++++ EXERCISE INPUTS ++++

(** The environment of the external program in the words of the
    description: untouched without a clamp time, else the inherited one
    with [HASHSEED=0] and the epoch added. *)
Definition described_env (w : World) (clampTime : time.Time) : option (list string) :=
  if time.IsZero clampTime then None
  else Some (Environ w ++ ["HASHSEED=0";
                           "SOURCE_DATE_EPOCH=" +:+ fmt.d (time.Unix clampTime)]).

(** The workspace of the sample call when the external program has
    finished: the input, and what the program left. *)
Definition sample_root : Node :=
  Directory "." (sample_stat (Z.lor fs.ModeDir 448) 4096)
    (File "mod.py" (sample_stat 420 2) [x61; x62] :: sample_output).

Definition sample_state : State :=
  {| files := {[ "/tmp/ocibuild-pycompile.1" := sample_root ]}; trace := [] |}.

(** The sample world at another time: another name for the workspace,
    another clock, and a removal that fails. *)
Definition other_world : World :=
  {| MkdirTemp_result := λ _ _, inr "/tmp/ocibuild-pycompile.77";
     Environ := ["PATH=/bin"];
     umask := 18;
     now := time.FromUnix 99999;
     fault := λ op, match op with
                    | OpRemoveAll => Some (errorString "device busy")
                    | _ => None
                    end;
     leftover := λ d, d;
     external := λ _ es _, inr (es ++ sample_output) |}.

(** The map a call returns, if any. *)
Definition returned_map (o : outcome Results) : option VFS :=
  match o with
  | Returns r => compiled r
  | Panics _ => None
  end.

(** The error met while reading the input: that of [Open], else that of
    [io.ReadAll], else that of [Close]. *)
Definition input_error (inp : FileReference) : option error :=
  match Open inp with
  | inl e => Some e
  | inr rc =>
      match ReadAll rc with
      | inl e => Some e
      | inr _ => Close rc
      end
  end.

(** A source that breaks off while it is read, and then fails to close. *)
Definition broken_input : FileReference :=
  {| FullName := "pkg/mod.py";
     Name := "mod.py";
     ModTime := time.FromUnix 77;
     Open := inr {| ReadAll := inl (errorString "unexpected EOF");
                    Close := Some (errorString "file already closed") |} |}.

(** A world in which no temporary directory can be created. *)
Definition full_disk_world : World :=
  {| MkdirTemp_result := λ _ _, inl (errorString "no space left on device");
     Environ := [];
     umask := 18;
     now := time.FromUnix 5;
     fault := no_fault;
     leftover := λ d, d;
     external := λ _ es _, inr es |}.

(** A source at the top of the virtual file system. *)
Definition top_input : FileReference :=
  {| FullName := "setup.py";
     Name := "setup.py";
     ModTime := time.FromUnix 77;
     Open := inr {| ReadAll := inr [x61; x62]; Close := None |} |}.

(** A world whose external program compiles nothing and leaves a text file,
    and in which no entry of the workspace can be examined or opened. *)
Definition idle_world : World :=
  {| MkdirTemp_result := λ _ _, inr "/tmp/ocibuild-pycompile.3";
     Environ := [];
     umask := 18;
     now := time.FromUnix 5;
     fault := λ op,
       match op with
       | OpInfo _ | OpOpen _ | OpReadAll _ => Some (errorString "permission denied")
       | _ => None
       end;
     leftover := λ d, d;
     external := λ _ es _, inr (es ++ [File "notes.txt" (sample_stat 420 0) []]) |}.

(** ** What the invocation phase needs, and results up to time stamps *)

(** Nothing stands in the way of the invocation phase: the world hands out
    a workspace [tmpdir] that does not exist yet, the source can be read,
    its base name names a file, and neither [os.WriteFile] nor [os.Chtimes]
    fails. *)
Definition reaches_invocation (w : World) (s : State) (inp : FileReference)
    (tmpdir : string) : Prop :=
  MkdirTemp_result w "" "ocibuild-pycompile." = inr tmpdir ∧
  files s !! tmpdir = None ∧
  input_error inp = None ∧
  valid_name (path.Base (FullName inp)) ∧
  fault w OpWriteFile = None ∧
  fault w OpChtimes = None.

(** A time that [os.Chtimes] can set: not the zero time, and a whole number
    of nanoseconds from the Unix epoch that fits an [int64] (the years 1678
    to 2262). *)
Definition settable (t : time.Time) : Prop :=
  time.IsZero t = false ∧
  0 ≤ time.nsec t < 1000000000 ∧
  - 2 ^ 63 ≤ (time.sec t + time.internalToUnix) * 1000000000 + time.nsec t < 2 ^ 63.

(** A tree, file information and a returned map without their time
    stamps (all set to the zero time). *)
Definition no_time : time.Time := {| time.sec := 0; time.nsec := 0 |}.

Definition untimed_stat (st : Stat) : Stat :=
  {| st_mode := st_mode st; st_size := st_size st;
     st_atime := no_time; st_mtime := no_time |}.

Fixpoint untimed_node (d : Node) : Node :=
  match d with
  | File n st c => File n (untimed_stat st) c
  | Directory n st es => Directory n (untimed_stat st) (map untimed_node es)
  end.



(** The external program is a function of its command line, its
    environment and the content of its working directory: two runs of the
    same program with the same arguments and the same environment of their
    own, on the same entries, leave the same entries, time stamps apart.
    The name of the working directory and the clock may differ.  Commands
    that inherit their environment are left out: for them [os/exec] puts
    the name of the working directory into the environment. *)
Definition deterministic
    (prog : exec.Cmd → list Node → time.Time → error + list Node) : Prop :=
  ∀ c c' es t t' out out',
    is_Some (exec.Env c) →
    exec.Path c = exec.Path c' → exec.Args c = exec.Args c' → exec.Env c = exec.Env c' →
    prog c es t = inr out → prog c' es t' = inr out' →
    map untimed_node out = map untimed_node out'.

(** A source whose modification time was never set. *)
Definition undated_input : FileReference :=
  {| FullName := "pkg/mod.py";
     Name := "mod.py";
     ModTime := {| time.sec := 0; time.nsec := 0 |};
     Open := inr {| ReadAll := inr [x61; x62]; Close := None |} |}.


(* ===================================================================== *)
(** * Properties *)

(** ** The library models on known inputs *)

Example Clean_table :
  map path.Clean
    [""; "abc"; "abc/def"; "a/b/c"; "."; ".."; "../.."; "../../abc"; "/abc"; "/";
     "abc/"; "abc/def/"; "./"; "../"; "../../"; "/abc/";
     "abc//def//ghi"; "//abc"; "///abc"; "//abc//"; "abc//";
     "abc/./def"; "/./abc/def"; "abc/.";
     "abc/def/ghi/../jkl"; "abc/def/../ghi/../jkl"; "abc/def/.."; "abc/def/../..";
     "/abc/def/../.."; "abc/def/../../.."; "/abc/def/../../..";
     "abc/def/../../../ghi/jkl/../../../mno";
     "abc/./../def"; "abc//./../def"; "abc/../../././../def"; "/../abc"]
  = ["."; "abc"; "abc/def"; "a/b/c"; "."; ".."; "../.."; "../../abc"; "/abc"; "/";
     "abc"; "abc/def"; "."; ".."; "../.."; "/abc";
     "abc/def/ghi"; "/abc"; "/abc"; "/abc"; "abc";
     "abc/def"; "/abc/def"; "abc";
     "abc/def/jkl"; "abc/jkl"; "abc"; ".";
     "/"; ".."; "/";
     "../../mno";
     "def"; "def"; "../../def"; "/abc"].
Proof. reflexivity. Qed.

Example Join_table :
  map path.Join
    [[]; [""]; ["a"]; ["a"; "b"]; ["a"; ""]; [""; "b"]; ["/"; "a"]; ["/"; ""];
     ["a/"; "b"]; ["a/"; ""]; [""; ""]; ["/"; "pkg"]; ["/"; "."]; ["."; "x.pyc"]]
  = [""; ""; "a"; "a/b"; "a"; "b"; "/a"; "/";
     "a/b"; "a"; ""; "/pkg"; "/"; "x.pyc"].
Proof. reflexivity. Qed.

Example Base_table :
  map path.Base [""; "."; "/."; "/"; "////"; "x/"; "abc"; "abc/def"; "a/b/.x"; "a/b/c."; "a/b/c.x"; "a/.."]
  = ["."; "."; "."; "/"; "/"; "x"; "abc"; "def"; ".x"; "c."; "c.x"; ".."].
Proof. reflexivity. Qed.

Example Dir_table :
  map path.Dir [""; "."; "/."; "/"; "////"; "/foo"; "x/"; "abc"; "abc/def"; "abc////def"; "a/b/.x"; "a/b/c."; "pkg/mod.py"]
  = ["."; "."; "/"; "/"; "/"; "/"; "x"; "."; "abc"; "abc"; "a/b"; "a/b"; "pkg"].
Proof. reflexivity. Qed.

Example HasSuffix_table :
  map (λ s, strings.HasSuffix s ".pyc") ["a.pyc"; ".pyc"; "pyc"; "a.py"; "d/x.pyc"; "a.pyc/x"; ""]
  = [true; true; false; false; true; false; false].
Proof. reflexivity. Qed.

Example Unix_epoch : time.Unix (time.FromUnix 0) = 0 ∧ time.IsZero (time.FromUnix 0) = false.
Proof. split; reflexivity. Qed.

(** [time.Unix(77, 5).UnixNano()], and the wrapped value Go gives for the
    zero time. *)
Example UnixNano_table :
  time.UnixNano {| time.sec := 77 + time.unixToInternal; time.nsec := 5 |} = 77000000005 ∧
  time.FromUnixNano 77000000005 = {| time.sec := 77 + time.unixToInternal; time.nsec := 5 |} ∧
  time.UnixNano {| time.sec := 0; time.nsec := 0 |} = -6795364578871345152.
Proof. repeat split; vm_compute; reflexivity. Qed.

Example fmt_d_table : map fmt.d [0; 7; -15; 1700000000] = ["0"; "7"; "-15"; "1700000000"].
Proof. reflexivity. Qed.

(** ** Strings *)

Lemma string_app_cons (c : ascii) (s t : string) : String c s +:+ t = String c (s +:+ t).
Proof. reflexivity. Qed.

Lemma string_app_nil_l (s : string) : "" +:+ s = s.
Proof. reflexivity. Qed.

Lemma string_app_assoc (s t u : string) : (s +:+ t) +:+ u = s +:+ t +:+ u.
Proof. induction s as [|c s IH]; [done|]. by rewrite !string_app_cons, IH. Qed.

Lemma has_slash_app (s t : string) :
  strings.has_slash (s +:+ t) = strings.has_slash s || strings.has_slash t.
Proof.
  induction s as [|c s IH]; [done|].
  rewrite string_app_cons. simpl. rewrite IH. by rewrite orb_assoc.
Qed.

Lemma Split_nonempty (s : string) : strings.Split s ≠ [].
Proof.
  induction s as [|c s IH]; simpl; [done|].
  destruct (strings.is_slash c); [done|].
  by destruct (strings.Split s).
Qed.

Lemma Split_app_slash (a b : string) :
  strings.Split (a +:+ "/" +:+ b) = strings.Split a ++ strings.Split b.
Proof.
  induction a as [|c a IH]; [done|].
  rewrite string_app_cons. simpl. rewrite IH.
  destruct (strings.is_slash c); [done|].
  pose proof (Split_nonempty a).
  by destruct (strings.Split a).
Qed.

Lemma Split_no_slash (n : string) :
  strings.has_slash n = false → strings.Split n = [n].
Proof.
  induction n as [|c n IH]; simpl; [done|].
  intros [Hc Hn]%orb_false_elim. rewrite Hc, (IH Hn). done.
Qed.

Lemma Join_cons (c : string) (cs : list string) :
  cs ≠ [] → strings.Join (c :: cs) = c +:+ "/" +:+ strings.Join cs.
Proof. by destruct cs. Qed.

Lemma Split_Join (cs : list string) :
  cs ≠ [] → Forall (λ c, strings.has_slash c = false) cs →
  strings.Split (strings.Join cs) = cs.
Proof.
  induction cs as [|c cs IH]; [done|].
  intros _ Hall. inversion Hall as [|? ? Hc Hcs]; subst.
  destruct cs as [|c' cs].
  - simpl. by apply Split_no_slash.
  - rewrite Join_cons by done. rewrite Split_app_slash, IH by done.
    by rewrite Split_no_slash.
Qed.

++++

WHAT IS NEEDED —
Print the lines above from the one with "match ReadAll rc with" through the one with "(** ** What the", both included, exactly as written and nothing more.

OUTPUT FOR THIS EXERCISE —
      match ReadAll rc with
      | inl e => Some e
      | inr _ => Close rc
      end
  end.

(** A source that breaks off while it is read, and then fails to close. *)
Definition broken_input : FileReference :=
  {| FullName := "pkg/mod.py";
     Name := "mod.py";
     ModTime := time.FromUnix 77;
     Open := inr {| ReadAll := inl (errorString "unexpected EOF");
                    Close := Some (errorString "file already closed") |} |}.

(** A world in which no temporary directory can be created. *)
Definition full_disk_world : World :=
  {| MkdirTemp_result := λ _ _, inl (errorString "no space left on device");
     Environ := [];
     umask := 18;
     now := time.FromUnix 5;
     fault := no_fault;
     leftover := λ d, d;
     external := λ _ es _, inr es |}.

(** A source at the top of the virtual file system. *)
Definition top_input : FileReference :=
  {| FullName := "setup.py";
     Name := "setup.py";
     ModTime := time.FromUnix 77;
     Open := inr {| ReadAll := inr [x61; x62]; Close := None |} |}.

(** A world whose external program compiles nothing and leaves a text file,
    and in which no entry of the workspace can be examined or opened. *)
Definition idle_world : World :=
  {| MkdirTemp_result := λ _ _, inr "/tmp/ocibuild-pycompile.3";
     Environ := [];
     umask := 18;
     now := time.FromUnix 5;
     fault := λ op,
       match op with
       | OpInfo _ | OpOpen _ | OpReadAll _ => Some (errorString "permission denied")
       | _ => None
       end;
     leftover := λ d, d;
     external := λ _ es _, inr (es ++ [File "notes.txt" (sample_stat 420 0) []]) |}.

(** ** What the invocation phase needs, and results up to time stamps *)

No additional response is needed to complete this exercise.